# [What is required]
Take the lines below beginning at the line that has "(** * Verification" and stopping after the line that has "JavaScript values are", and print them exactly as they are, with no other lines.

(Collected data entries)
=== Begin Enclosure ===
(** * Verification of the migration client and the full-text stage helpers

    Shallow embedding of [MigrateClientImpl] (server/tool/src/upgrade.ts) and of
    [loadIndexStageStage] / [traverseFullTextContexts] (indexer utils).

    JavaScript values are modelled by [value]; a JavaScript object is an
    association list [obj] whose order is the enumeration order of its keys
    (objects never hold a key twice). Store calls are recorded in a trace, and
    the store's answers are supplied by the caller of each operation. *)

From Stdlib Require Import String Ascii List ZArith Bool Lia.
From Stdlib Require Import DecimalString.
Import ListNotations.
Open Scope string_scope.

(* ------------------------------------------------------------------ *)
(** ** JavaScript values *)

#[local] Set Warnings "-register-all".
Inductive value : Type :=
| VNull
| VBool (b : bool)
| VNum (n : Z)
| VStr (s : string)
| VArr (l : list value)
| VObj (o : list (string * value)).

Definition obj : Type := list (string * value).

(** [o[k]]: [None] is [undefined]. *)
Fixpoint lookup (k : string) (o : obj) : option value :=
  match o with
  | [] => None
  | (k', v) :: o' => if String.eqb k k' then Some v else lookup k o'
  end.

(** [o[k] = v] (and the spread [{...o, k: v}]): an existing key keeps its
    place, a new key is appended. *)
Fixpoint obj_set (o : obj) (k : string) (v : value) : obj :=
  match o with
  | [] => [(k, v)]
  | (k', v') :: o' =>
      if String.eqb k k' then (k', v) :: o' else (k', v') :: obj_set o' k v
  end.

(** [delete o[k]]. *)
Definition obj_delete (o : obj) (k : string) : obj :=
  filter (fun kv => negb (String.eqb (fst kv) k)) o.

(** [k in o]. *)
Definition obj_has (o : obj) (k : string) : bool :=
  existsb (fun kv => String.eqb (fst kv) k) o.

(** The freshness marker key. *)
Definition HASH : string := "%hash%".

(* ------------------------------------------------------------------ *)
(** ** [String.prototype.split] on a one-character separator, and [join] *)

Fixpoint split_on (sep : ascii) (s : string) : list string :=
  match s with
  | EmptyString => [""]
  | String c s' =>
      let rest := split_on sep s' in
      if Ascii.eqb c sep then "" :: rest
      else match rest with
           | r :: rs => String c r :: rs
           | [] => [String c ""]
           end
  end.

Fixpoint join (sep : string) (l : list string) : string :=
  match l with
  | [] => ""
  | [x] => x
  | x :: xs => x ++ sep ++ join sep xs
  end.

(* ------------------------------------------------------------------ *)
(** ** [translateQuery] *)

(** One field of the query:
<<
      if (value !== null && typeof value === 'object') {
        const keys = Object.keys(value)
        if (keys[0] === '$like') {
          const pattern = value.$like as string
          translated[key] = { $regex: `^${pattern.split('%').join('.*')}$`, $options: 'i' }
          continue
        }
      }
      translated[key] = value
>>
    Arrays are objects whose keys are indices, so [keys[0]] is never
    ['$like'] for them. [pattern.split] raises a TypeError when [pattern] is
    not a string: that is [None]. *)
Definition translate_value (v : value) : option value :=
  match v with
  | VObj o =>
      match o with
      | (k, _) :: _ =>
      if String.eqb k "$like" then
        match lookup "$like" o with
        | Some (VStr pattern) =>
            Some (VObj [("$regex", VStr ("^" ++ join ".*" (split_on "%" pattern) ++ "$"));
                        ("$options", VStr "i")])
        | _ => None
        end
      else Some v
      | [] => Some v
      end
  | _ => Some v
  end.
=== End Enclosure ===
=== Begin Enclosure ===
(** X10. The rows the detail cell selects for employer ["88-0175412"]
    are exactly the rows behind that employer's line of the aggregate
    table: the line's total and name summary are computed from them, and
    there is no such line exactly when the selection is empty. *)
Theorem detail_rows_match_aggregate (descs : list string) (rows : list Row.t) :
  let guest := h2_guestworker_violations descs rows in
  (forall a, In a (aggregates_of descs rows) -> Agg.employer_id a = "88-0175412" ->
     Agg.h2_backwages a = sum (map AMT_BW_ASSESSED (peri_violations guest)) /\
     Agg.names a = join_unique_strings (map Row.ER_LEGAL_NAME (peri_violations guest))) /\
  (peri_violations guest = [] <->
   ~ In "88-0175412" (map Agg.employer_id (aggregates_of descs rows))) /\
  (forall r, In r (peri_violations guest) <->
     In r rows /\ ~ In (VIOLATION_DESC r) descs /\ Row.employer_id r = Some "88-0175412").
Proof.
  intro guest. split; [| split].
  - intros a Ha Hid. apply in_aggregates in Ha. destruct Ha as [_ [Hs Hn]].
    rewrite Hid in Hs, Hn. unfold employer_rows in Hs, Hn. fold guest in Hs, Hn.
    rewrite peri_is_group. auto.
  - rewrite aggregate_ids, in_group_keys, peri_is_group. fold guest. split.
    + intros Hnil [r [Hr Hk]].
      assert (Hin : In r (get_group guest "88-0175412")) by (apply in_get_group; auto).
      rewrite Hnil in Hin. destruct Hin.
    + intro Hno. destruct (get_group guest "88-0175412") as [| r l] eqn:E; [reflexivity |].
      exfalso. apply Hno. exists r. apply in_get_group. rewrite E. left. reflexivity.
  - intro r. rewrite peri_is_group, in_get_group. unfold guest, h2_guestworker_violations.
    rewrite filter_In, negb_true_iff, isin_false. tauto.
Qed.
=== End Enclosure ===
=== Begin Enclosure ===
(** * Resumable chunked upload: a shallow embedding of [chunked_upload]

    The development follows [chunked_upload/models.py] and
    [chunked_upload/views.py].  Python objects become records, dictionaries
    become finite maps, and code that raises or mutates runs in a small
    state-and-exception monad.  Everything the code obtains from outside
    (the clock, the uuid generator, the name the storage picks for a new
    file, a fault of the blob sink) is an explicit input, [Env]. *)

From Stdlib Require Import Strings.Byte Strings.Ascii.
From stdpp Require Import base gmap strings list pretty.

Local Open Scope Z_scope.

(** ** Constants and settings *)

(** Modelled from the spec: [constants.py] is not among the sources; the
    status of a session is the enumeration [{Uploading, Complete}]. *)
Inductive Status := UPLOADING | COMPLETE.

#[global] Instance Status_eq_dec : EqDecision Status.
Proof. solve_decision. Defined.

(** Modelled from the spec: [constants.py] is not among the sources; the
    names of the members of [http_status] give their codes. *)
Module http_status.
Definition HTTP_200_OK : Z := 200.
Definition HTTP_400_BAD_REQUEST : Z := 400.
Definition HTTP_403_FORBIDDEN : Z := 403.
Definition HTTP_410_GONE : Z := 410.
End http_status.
=== End Enclosure ===
# [Response to this task]
(** * Verification of the migration client and the full-text stage helpers

    Shallow embedding of [MigrateClientImpl] (server/tool/src/upgrade.ts) and of
    [loadIndexStageStage] / [traverseFullTextContexts] (indexer utils).

    JavaScript values are modelled by [value]; a JavaScript object is an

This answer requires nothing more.